(** A candidate record: the fields of a request body, each already of its
    declared type, the rarity still the literal it was sent as. *)
Module Body.
Record t : Type := mk {
  catalog_id : string;
  name : string;
  chemical_formula : string;
  hardness : float;
  weight_carats : float;
  rarity : string;
  origin_country : string;
  specimens_count : Z
}.
End Body.

(** The pydantic model [Mineral] and its validators. *)
Module Mineral.
Record t : Type := mk {
  catalog_id : string;
  name : string;
  chemical_formula : string;
  hardness : float;
  weight_carats : float;
  rarity : RarityType;
  origin_country : string;
  specimens_count : Z
}.

Definition validator_catalog_id (catalog_id : string) : raises string :=
  if negb (re_match_id catalog_id)
  then ValueError "ID каталога должен иметь формат XX-1234"
  else Return catalog_id.

Definition validator_name (name : string) : raises string :=
  if len (strip name) <? 3
  then ValueError "Название минерала должно содержать минимум 3 символа"
  else Return name.

Definition validator_formula (chemical_formula : string) : raises string :=
  if negb (re_search isletter chemical_formula)
     || negb (re_search isdigit chemical_formula)
  then ValueError "Химическая формула должна содержать буквы и цифры"
  else Return chemical_formula.

Definition validator_hardness (hardness : float) : raises float :=
  if float_lt hardness (Finite 1) || float_lt (Finite 10) hardness
  then ValueError "Твердость должна быть от 1 до 10"
  else Return hardness.

Definition validator_weight (weight_carats : float) : raises float :=
  if float_le weight_carats (Finite 0)
  then ValueError "Вес в каратах должен быть положительным"
  else Return weight_carats.

Definition validator_country (origin_country : string) : raises string :=
  if len (strip origin_country) <? 2
  then ValueError "Название страны должно содержать минимум 2 символа"
  else Return origin_country.

Definition validator_count (specimens_count : Z) : raises Z :=
  if specimens_count <? 0
  then ValueError "Количество образцов не может быть отрицательным"
  else Return specimens_count.

(** The check pydantic makes itself for a field of type [RarityType]. *)
Definition enum_member (rarity : string) : raises RarityType :=
  match RarityType_of rarity with
  | Some r => Return r
  | None => ValueError "value is not a valid enumeration member"
  end.

(** Building a [Mineral] from a body: the fields are validated in the order they are
    declared, every failure is collected, and the model is built from
    what the validators return only when none failed. *)
Definition validate (body : Body.t) : list ErrorWrapper + t :=
  let r1 := validator_catalog_id (Body.catalog_id body) in
  let r2 := validator_name (Body.name body) in
  let r3 := validator_formula (Body.chemical_formula body) in
  let r4 := validator_hardness (Body.hardness body) in
  let r5 := validator_weight (Body.weight_carats body) in
  let r6 := enum_member (Body.rarity body) in
  let r7 := validator_country (Body.origin_country body) in
  let r8 := validator_count (Body.specimens_count body) in
  match r1, r2, r3, r4, r5, r6, r7, r8 with
  | Return v1, Return v2, Return v3, Return v4,
    Return v5, Return v6, Return v7, Return v8 =>
      inr (mk v1 v2 v3 v4 v5 v6 v7 v8)
  | _, _, _, _, _, _, _, _ =>
      inl (errors_of "catalog_id" r1 ++ errors_of "name" r2
           ++ errors_of "chemical_formula" r3 ++ errors_of "hardness" r4
           ++ errors_of "weight_carats" r5 ++ errors_of "rarity" r6
           ++ errors_of "origin_country" r7
           ++ errors_of "specimens_count" r8)%list
  end.
(** C1 (evaluation at the failing input).  The path check of [__setitem__]
    raises only when the path is neither a directory nor executable: the
    directory [/locked], which the process cannot enter, is stored, and so is
    the executable regular file [/bin/ls]. *)
Theorem C1_setitem_stores_inaccessible_directory :
  isdir demo_os (expanduser demo_os "/locked") = true
  ∧ access_X_OK demo_os (expanduser demo_os "/locked") = false
  ∧ setitem demo_os 1%positive "work" (Some "/locked") demo_heap
    = (Return tt, {[ 1%positive := {[ "work" := "/locked" ]} ]})
  ∧ isdir demo_os (expanduser demo_os "/bin/ls") = false
  ∧ setitem demo_os 1%positive "ls" (Some "/bin/ls") demo_heap
    = (Return tt, {[ 1%positive := {[ "ls" := "/bin/ls" ]} ]}).
Proof. repeat split; vm_compute; reflexivity. Qed.

(** C2.  An alias with a character outside [[A-Za-z0-9_-]] makes
    [__setitem__] raise the alias error ([KeyError], the specification's
    InvalidAliasError) for every path, and the heap is unchanged. *)
Theorem C2_invalid_alias_rejected (os : OS) (self : loc) (alias path : string)
    (h : heap) :
  (∃ c, c ∈ list_ascii_of_string alias ∧ alias_char c = false) →
  setitem os self alias (Some path) h = (Raise (alias_error alias), h).
Proof.
  intros (c & Hin & Hc). unfold setitem.
  destruct (re_match_ALIAS_REGEX alias) eqn:Hre; [|reflexivity].
  apply re_match_spec in Hre as [_ Hall].
  rewrite Forall_forall in Hall. specialize (Hall c Hin). congruence.
Qed.
(** After a pass every cell of a full-size destination holds the value
    computed from the source, whatever the destination held before. *)
Lemma morphPass_lookup (isDilate : bool) (w h : nat) (src dst : list num)
  (x y : nat) :
  length dst = w * h -> x < w -> y < h ->
  morphPass isDilate w h src dst !! (y * w + x)
  = Some (morphCell isDilate w h src y x).
Proof.
  intros Hlen Hx Hy. rewrite morphPass_writes.
  apply (for2_write_spec (morphCell isDilate w h src) w h dst); [lia | exact Hx | exact Hy].
Qed.

Lemma morphPass_length (isDilate : bool) (w h : nat) (src dst : list num) :
  w * h <= length dst -> length (morphPass isDilate w h src dst) = length dst.
Proof.
  intros Hlen. rewrite morphPass_writes.
  apply (for2_write_spec (morphCell isDilate w h src) w h dst). exact Hlen.
Qed.

Lemma morphPass_twoValued_inv (isDilate : bool) (w h : nat) (src dst : list num) :
  Forall twoValued dst -> Forall twoValued (morphPass isDilate w h src dst).
Proof.
  intros Hdst. rewrite morphPass_writes.
  apply (for_inv (fun _ st => Forall twoValued st)); [exact Hdst|].
  intros y st _ Hst.
  apply (for_inv (fun _ st => Forall twoValued st)); [exact Hst|].
  intros x st' _ Hst'. apply Forall_insert; [exact Hst'|].
  apply morphCell_twoValued.
Qed.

______

Print the material once more, exactly.

▶ SOLVED PROBLEM
(** A candidate record: the fields of a request body, each already of its
    declared type, the rarity still the literal it was sent as. *)
Module Body.
Record t : Type := mk {
  catalog_id : string;
  name : string;
  chemical_formula : string;
  hardness : float;
  weight_carats : float;
  rarity : string;
  origin_country : string;
  specimens_count : Z
}.
End Body.

(** The pydantic model [Mineral] and its validators. *)
Module Mineral.
Record t : Type := mk {
  catalog_id : string;
  name : string;
  chemical_formula : string;
  hardness : float;
  weight_carats : float;
  rarity : RarityType;
  origin_country : string;
  specimens_count : Z
}.

Definition validator_catalog_id (catalog_id : string) : raises string :=
  if negb (re_match_id catalog_id)
  then ValueError "ID каталога должен иметь формат XX-1234"
  else Return catalog_id.

Definition validator_name (name : string) : raises string :=
  if len (strip name) <? 3
  then ValueError "Название минерала должно содержать минимум 3 символа"
  else Return name.

Definition validator_formula (chemical_formula : string) : raises string :=
  if negb (re_search isletter chemical_formula)
     || negb (re_search isdigit chemical_formula)
  then ValueError "Химическая формула должна содержать буквы и цифры"
  else Return chemical_formula.

Definition validator_hardness (hardness : float) : raises float :=
  if float_lt hardness (Finite 1) || float_lt (Finite 10) hardness
  then ValueError "Твердость должна быть от 1 до 10"
  else Return hardness.

Definition validator_weight (weight_carats : float) : raises float :=
  if float_le weight_carats (Finite 0)
  then ValueError "Вес в каратах должен быть положительным"
  else Return weight_carats.

Definition validator_country (origin_country : string) : raises string :=
  if len (strip origin_country) <? 2
  then ValueError "Название страны должно содержать минимум 2 символа"
  else Return origin_country.

Definition validator_count (specimens_count : Z) : raises Z :=
  if specimens_count <? 0
  then ValueError "Количество образцов не может быть отрицательным"
  else Return specimens_count.

(** The check pydantic makes itself for a field of type [RarityType]. *)
Definition enum_member (rarity : string) : raises RarityType :=
  match RarityType_of rarity with
  | Some r => Return r
  | None => ValueError "value is not a valid enumeration member"
  end.

(** Building a [Mineral] from a body: the fields are validated in the order they are
    declared, every failure is collected, and the model is built from
    what the validators return only when none failed. *)
Definition validate (body : Body.t) : list ErrorWrapper + t :=
  let r1 := validator_catalog_id (Body.catalog_id body) in
  let r2 := validator_name (Body.name body) in
  let r3 := validator_formula (Body.chemical_formula body) in
  let r4 := validator_hardness (Body.hardness body) in
  let r5 := validator_weight (Body.weight_carats body) in
  let r6 := enum_member (Body.rarity body) in
  let r7 := validator_country (Body.origin_country body) in
  let r8 := validator_count (Body.specimens_count body) in
  match r1, r2, r3, r4, r5, r6, r7, r8 with
  | Return v1, Return v2, Return v3, Return v4,
    Return v5, Return v6, Return v7, Return v8 =>
      inr (mk v1 v2 v3 v4 v5 v6 v7 v8)
  | _, _, _, _, _, _, _, _ =>
      inl (errors_of "catalog_id" r1 ++ errors_of "name" r2
           ++ errors_of "chemical_formula" r3 ++ errors_of "hardness" r4
           ++ errors_of "weight_carats" r5 ++ errors_of "rarity" r6
           ++ errors_of "origin_country" r7
           ++ errors_of "specimens_count" r8)%list
  end.
(** C1 (evaluation at the failing input).  The path check of [__setitem__]
    raises only when the path is neither a directory nor executable: the
    directory [/locked], which the process cannot enter, is stored, and so is
    the executable regular file [/bin/ls]. *)
Theorem C1_setitem_stores_inaccessible_directory :
  isdir demo_os (expanduser demo_os "/locked") = true
  ∧ access_X_OK demo_os (expanduser demo_os "/locked") = false
  ∧ setitem demo_os 1%positive "work" (Some "/locked") demo_heap
    = (Return tt, {[ 1%positive := {[ "work" := "/locked" ]} ]})
  ∧ isdir demo_os (expanduser demo_os "/bin/ls") = false
  ∧ setitem demo_os 1%positive "ls" (Some "/bin/ls") demo_heap
    = (Return tt, {[ 1%positive := {[ "ls" := "/bin/ls" ]} ]}).
Proof. repeat split; vm_compute; reflexivity. Qed.

(** C2.  An alias with a character outside [[A-Za-z0-9_-]] makes
    [__setitem__] raise the alias error ([KeyError], the specification's
    InvalidAliasError) for every path, and the heap is unchanged. *)
Theorem C2_invalid_alias_rejected (os : OS) (self : loc) (alias path : string)
    (h : heap) :
  (∃ c, c ∈ list_ascii_of_string alias ∧ alias_char c = false) →
  setitem os self alias (Some path) h = (Raise (alias_error alias), h).
Proof.
  intros (c & Hin & Hc). unfold setitem.
  destruct (re_match_ALIAS_REGEX alias) eqn:Hre; [|reflexivity].
  apply re_match_spec in Hre as [_ Hall].
  rewrite Forall_forall in Hall. specialize (Hall c Hin). congruence.
Qed.
(** After a pass every cell of a full-size destination holds the value
    computed from the source, whatever the destination held before. *)
Lemma morphPass_lookup (isDilate : bool) (w h : nat) (src dst : list num)
  (x y : nat) :
  length dst = w * h -> x < w -> y < h ->
  morphPass isDilate w h src dst !! (y * w + x)
  = Some (morphCell isDilate w h src y x).
Proof.
  intros Hlen Hx Hy. rewrite morphPass_writes.
  apply (for2_write_spec (morphCell isDilate w h src) w h dst); [lia | exact Hx | exact Hy].
Qed.

Lemma morphPass_length (isDilate : bool) (w h : nat) (src dst : list num) :
  w * h <= length dst -> length (morphPass isDilate w h src dst) = length dst.
Proof.
  intros Hlen. rewrite morphPass_writes.
  apply (for2_write_spec (morphCell isDilate w h src) w h dst). exact Hlen.
Qed.

Lemma morphPass_twoValued_inv (isDilate : bool) (w h : nat) (src dst : list num) :
  Forall twoValued dst -> Forall twoValued (morphPass isDilate w h src dst).
Proof.
  intros Hdst. rewrite morphPass_writes.
  apply (for_inv (fun _ st => Forall twoValued st)); [exact Hdst|].
  intros y st _ Hst.
  apply (for_inv (fun _ st => Forall twoValued st)); [exact Hst|].
  intros x st' _ Hst'. apply Forall_insert; [exact Hst'|].
  apply morphCell_twoValued.
Qed.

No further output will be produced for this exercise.